Top of Record extracts
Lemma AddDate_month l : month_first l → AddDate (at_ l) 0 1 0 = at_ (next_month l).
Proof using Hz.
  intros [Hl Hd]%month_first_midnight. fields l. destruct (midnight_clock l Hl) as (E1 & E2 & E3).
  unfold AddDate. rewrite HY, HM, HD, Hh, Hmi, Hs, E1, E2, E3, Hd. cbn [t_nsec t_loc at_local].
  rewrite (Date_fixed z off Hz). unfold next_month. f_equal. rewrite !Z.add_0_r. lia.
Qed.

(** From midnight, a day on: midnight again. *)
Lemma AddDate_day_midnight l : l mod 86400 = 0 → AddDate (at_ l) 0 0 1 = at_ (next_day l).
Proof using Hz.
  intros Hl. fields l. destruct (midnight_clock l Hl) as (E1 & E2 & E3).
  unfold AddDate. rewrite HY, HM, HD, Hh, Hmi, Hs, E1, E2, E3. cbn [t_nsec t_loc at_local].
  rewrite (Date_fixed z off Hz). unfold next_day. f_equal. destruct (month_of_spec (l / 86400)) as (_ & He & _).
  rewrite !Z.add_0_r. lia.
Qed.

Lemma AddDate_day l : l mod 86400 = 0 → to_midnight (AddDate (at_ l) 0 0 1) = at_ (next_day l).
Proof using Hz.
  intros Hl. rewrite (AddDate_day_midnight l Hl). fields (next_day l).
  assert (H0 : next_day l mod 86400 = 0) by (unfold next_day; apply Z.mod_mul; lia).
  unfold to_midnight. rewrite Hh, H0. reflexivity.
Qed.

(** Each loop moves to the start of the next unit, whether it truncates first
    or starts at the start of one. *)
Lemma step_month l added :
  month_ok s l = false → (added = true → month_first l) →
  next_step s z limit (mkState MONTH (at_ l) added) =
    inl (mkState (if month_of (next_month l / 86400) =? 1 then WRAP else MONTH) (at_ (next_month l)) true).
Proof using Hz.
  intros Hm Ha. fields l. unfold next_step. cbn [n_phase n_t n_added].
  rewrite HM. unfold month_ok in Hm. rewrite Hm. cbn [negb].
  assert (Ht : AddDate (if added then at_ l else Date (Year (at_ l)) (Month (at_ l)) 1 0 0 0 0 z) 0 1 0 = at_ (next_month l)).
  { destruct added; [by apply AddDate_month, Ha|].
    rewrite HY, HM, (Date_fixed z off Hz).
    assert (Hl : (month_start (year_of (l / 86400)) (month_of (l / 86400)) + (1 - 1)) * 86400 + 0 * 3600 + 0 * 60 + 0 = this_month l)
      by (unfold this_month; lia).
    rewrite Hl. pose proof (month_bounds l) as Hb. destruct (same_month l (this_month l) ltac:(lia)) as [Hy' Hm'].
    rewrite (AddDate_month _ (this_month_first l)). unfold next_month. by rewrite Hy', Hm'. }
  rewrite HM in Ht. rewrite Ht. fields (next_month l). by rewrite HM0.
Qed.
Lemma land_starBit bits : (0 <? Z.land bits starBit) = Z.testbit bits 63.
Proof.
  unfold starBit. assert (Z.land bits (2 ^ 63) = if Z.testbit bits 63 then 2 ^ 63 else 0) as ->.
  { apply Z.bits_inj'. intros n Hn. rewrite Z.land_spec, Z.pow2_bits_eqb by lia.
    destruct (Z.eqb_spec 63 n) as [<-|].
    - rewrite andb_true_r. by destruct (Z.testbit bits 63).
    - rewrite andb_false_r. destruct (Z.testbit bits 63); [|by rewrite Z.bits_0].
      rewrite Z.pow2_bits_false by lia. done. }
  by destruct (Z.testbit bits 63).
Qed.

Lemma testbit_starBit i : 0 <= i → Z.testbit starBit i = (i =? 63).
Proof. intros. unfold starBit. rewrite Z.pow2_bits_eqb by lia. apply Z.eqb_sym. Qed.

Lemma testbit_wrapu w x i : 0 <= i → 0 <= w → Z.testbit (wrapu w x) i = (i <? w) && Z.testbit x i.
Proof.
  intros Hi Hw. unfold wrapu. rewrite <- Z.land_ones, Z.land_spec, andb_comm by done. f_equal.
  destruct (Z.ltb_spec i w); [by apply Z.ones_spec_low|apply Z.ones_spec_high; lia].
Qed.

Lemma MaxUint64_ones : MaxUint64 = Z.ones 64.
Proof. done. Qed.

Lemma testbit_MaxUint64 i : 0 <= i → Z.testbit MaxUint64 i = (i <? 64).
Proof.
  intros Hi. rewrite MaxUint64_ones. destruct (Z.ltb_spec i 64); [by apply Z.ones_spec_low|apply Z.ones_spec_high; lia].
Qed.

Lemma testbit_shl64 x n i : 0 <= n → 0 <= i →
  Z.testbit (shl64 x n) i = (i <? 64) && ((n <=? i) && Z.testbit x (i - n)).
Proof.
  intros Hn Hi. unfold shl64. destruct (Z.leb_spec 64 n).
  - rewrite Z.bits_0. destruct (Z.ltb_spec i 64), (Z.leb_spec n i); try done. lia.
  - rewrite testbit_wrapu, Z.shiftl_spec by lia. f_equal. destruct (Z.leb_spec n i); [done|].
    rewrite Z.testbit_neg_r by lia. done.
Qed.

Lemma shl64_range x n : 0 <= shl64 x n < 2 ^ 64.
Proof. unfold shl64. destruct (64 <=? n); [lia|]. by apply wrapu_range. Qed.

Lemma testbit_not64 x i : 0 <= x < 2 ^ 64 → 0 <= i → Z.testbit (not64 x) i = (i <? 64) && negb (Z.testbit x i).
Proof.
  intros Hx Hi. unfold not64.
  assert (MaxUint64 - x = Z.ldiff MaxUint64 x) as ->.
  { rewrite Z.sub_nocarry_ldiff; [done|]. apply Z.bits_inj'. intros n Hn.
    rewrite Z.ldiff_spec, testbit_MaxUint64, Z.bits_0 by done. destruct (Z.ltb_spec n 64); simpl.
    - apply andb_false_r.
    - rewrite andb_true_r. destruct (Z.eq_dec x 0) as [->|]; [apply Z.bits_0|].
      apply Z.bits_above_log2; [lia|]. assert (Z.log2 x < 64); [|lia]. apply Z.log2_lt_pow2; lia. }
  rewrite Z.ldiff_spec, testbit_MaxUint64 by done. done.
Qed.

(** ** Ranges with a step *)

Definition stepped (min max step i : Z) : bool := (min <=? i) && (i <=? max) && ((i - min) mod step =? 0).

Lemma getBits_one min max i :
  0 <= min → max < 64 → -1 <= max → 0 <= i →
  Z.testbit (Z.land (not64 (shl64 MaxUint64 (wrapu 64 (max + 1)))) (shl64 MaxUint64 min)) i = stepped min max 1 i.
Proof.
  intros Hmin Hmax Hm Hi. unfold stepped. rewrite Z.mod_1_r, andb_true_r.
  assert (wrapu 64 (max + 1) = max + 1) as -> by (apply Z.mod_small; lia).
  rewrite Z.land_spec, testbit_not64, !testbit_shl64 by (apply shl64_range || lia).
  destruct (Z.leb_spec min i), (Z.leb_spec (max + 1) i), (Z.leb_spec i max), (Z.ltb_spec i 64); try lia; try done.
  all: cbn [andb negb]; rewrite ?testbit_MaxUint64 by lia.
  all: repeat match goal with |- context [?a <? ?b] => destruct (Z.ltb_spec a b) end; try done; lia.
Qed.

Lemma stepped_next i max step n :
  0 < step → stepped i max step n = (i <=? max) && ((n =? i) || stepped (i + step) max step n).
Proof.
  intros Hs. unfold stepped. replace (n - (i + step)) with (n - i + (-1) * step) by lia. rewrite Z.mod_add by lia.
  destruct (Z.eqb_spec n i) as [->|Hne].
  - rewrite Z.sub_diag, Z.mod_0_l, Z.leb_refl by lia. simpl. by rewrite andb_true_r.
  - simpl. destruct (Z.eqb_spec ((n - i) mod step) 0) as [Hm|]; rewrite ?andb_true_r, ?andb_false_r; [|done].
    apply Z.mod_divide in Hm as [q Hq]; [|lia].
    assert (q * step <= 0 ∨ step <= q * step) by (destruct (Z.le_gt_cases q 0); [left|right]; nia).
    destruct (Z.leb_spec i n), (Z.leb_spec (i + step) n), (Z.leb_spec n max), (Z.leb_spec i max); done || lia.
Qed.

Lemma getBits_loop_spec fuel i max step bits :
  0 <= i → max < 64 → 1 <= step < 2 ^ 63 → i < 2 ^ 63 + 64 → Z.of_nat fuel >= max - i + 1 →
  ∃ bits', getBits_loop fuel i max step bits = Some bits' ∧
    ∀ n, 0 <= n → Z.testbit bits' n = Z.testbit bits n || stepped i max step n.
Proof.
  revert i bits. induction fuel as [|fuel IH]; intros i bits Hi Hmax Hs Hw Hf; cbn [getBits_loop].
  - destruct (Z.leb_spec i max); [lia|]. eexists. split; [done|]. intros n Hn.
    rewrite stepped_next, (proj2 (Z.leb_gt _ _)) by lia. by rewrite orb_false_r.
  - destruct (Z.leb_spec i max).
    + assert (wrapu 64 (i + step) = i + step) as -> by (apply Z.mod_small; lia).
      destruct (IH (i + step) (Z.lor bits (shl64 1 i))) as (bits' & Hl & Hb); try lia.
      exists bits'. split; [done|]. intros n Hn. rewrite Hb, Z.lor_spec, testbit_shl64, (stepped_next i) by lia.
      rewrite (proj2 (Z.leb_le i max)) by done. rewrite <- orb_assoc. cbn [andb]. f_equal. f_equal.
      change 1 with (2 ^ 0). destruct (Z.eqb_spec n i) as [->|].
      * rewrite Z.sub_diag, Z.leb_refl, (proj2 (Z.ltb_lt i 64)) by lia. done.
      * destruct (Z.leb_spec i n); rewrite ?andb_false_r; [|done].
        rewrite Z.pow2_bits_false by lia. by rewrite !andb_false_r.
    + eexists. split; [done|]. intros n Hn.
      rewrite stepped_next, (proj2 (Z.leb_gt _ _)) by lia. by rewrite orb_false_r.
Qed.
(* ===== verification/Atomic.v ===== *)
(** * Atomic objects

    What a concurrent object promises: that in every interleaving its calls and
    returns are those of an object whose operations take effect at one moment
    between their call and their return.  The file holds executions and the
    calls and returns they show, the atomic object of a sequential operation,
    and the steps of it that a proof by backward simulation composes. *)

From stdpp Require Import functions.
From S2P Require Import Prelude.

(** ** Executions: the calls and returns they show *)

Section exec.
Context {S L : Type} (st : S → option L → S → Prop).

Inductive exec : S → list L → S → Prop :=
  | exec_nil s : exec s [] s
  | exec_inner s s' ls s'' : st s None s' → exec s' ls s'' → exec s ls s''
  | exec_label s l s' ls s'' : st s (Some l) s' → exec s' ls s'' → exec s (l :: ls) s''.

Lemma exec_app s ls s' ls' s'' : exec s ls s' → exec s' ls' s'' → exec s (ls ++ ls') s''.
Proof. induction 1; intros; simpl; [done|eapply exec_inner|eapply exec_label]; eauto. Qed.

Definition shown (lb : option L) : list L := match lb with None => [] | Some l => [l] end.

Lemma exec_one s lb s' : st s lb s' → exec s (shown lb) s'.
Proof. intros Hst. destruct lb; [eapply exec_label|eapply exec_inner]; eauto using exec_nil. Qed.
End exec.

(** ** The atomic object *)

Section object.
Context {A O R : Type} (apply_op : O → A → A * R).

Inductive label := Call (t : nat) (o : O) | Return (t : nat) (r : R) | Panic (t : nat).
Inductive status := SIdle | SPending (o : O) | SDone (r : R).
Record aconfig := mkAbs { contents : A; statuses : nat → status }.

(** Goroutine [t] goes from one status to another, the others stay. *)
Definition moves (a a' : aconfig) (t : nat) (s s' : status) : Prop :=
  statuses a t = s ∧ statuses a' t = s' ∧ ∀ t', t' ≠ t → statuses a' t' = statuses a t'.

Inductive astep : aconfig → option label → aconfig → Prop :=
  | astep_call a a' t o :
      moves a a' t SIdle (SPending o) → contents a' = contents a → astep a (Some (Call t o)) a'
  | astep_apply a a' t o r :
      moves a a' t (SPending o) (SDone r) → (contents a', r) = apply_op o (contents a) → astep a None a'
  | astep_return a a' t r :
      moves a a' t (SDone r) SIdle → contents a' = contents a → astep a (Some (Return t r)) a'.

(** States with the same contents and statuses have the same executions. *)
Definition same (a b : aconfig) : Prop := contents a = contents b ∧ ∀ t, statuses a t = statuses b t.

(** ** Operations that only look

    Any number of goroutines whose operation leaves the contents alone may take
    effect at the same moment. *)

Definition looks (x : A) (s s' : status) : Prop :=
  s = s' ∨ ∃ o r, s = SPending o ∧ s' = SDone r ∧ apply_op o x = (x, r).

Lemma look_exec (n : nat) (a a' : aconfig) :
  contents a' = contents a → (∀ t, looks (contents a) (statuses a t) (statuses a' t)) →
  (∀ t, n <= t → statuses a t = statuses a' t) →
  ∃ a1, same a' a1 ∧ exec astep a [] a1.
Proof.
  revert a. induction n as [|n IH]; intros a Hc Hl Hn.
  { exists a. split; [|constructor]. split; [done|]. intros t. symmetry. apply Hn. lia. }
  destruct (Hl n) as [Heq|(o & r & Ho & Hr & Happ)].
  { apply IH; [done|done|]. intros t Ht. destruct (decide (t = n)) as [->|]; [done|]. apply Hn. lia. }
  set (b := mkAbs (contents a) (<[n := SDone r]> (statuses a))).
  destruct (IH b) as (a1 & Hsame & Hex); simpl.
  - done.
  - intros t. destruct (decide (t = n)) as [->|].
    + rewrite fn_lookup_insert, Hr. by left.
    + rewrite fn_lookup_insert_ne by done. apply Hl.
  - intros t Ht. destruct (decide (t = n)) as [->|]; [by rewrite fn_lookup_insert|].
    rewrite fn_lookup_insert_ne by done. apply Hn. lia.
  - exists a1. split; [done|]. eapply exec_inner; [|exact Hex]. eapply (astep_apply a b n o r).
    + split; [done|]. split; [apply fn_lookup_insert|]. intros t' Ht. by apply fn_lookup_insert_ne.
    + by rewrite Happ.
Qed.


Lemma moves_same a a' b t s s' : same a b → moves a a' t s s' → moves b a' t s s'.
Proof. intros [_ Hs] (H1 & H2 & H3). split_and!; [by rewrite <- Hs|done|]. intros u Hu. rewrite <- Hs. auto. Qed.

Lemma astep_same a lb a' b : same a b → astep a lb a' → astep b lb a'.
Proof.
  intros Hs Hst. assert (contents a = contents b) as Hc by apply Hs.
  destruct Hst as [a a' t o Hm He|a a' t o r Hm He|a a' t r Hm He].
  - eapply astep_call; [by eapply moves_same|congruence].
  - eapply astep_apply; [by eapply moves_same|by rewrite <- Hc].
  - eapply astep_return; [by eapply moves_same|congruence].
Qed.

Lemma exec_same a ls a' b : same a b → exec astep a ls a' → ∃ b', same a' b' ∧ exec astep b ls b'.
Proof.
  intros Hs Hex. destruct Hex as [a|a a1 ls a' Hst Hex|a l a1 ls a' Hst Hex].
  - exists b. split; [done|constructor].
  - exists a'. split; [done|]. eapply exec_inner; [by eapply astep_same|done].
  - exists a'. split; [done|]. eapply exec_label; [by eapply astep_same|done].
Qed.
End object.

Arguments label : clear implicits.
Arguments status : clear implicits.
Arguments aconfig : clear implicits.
Bottom of Record extracts
What you need to do: Starting at the line that has "rewrite HM. unfold" in the records above, restate word for word every line until the one that has "by (unfold this_month; lia).", and include that one as well.

Your solution:
  rewrite HM. unfold month_ok in Hm. rewrite Hm. cbn [negb].
  assert (Ht : AddDate (if added then at_ l else Date (Year (at_ l)) (Month (at_ l)) 1 0 0 0 0 z) 0 1 0 = at_ (next_month l)).
  { destruct added; [by apply AddDate_month, Ha|].
    rewrite HY, HM, (Date_fixed z off Hz).
    assert (Hl : (month_start (year_of (l / 86400)) (month_of (l / 86400)) + (1 - 1)) * 86400 + 0 * 3600 + 0 * 60 + 0 = this_month l)
      by (unfold this_month; lia).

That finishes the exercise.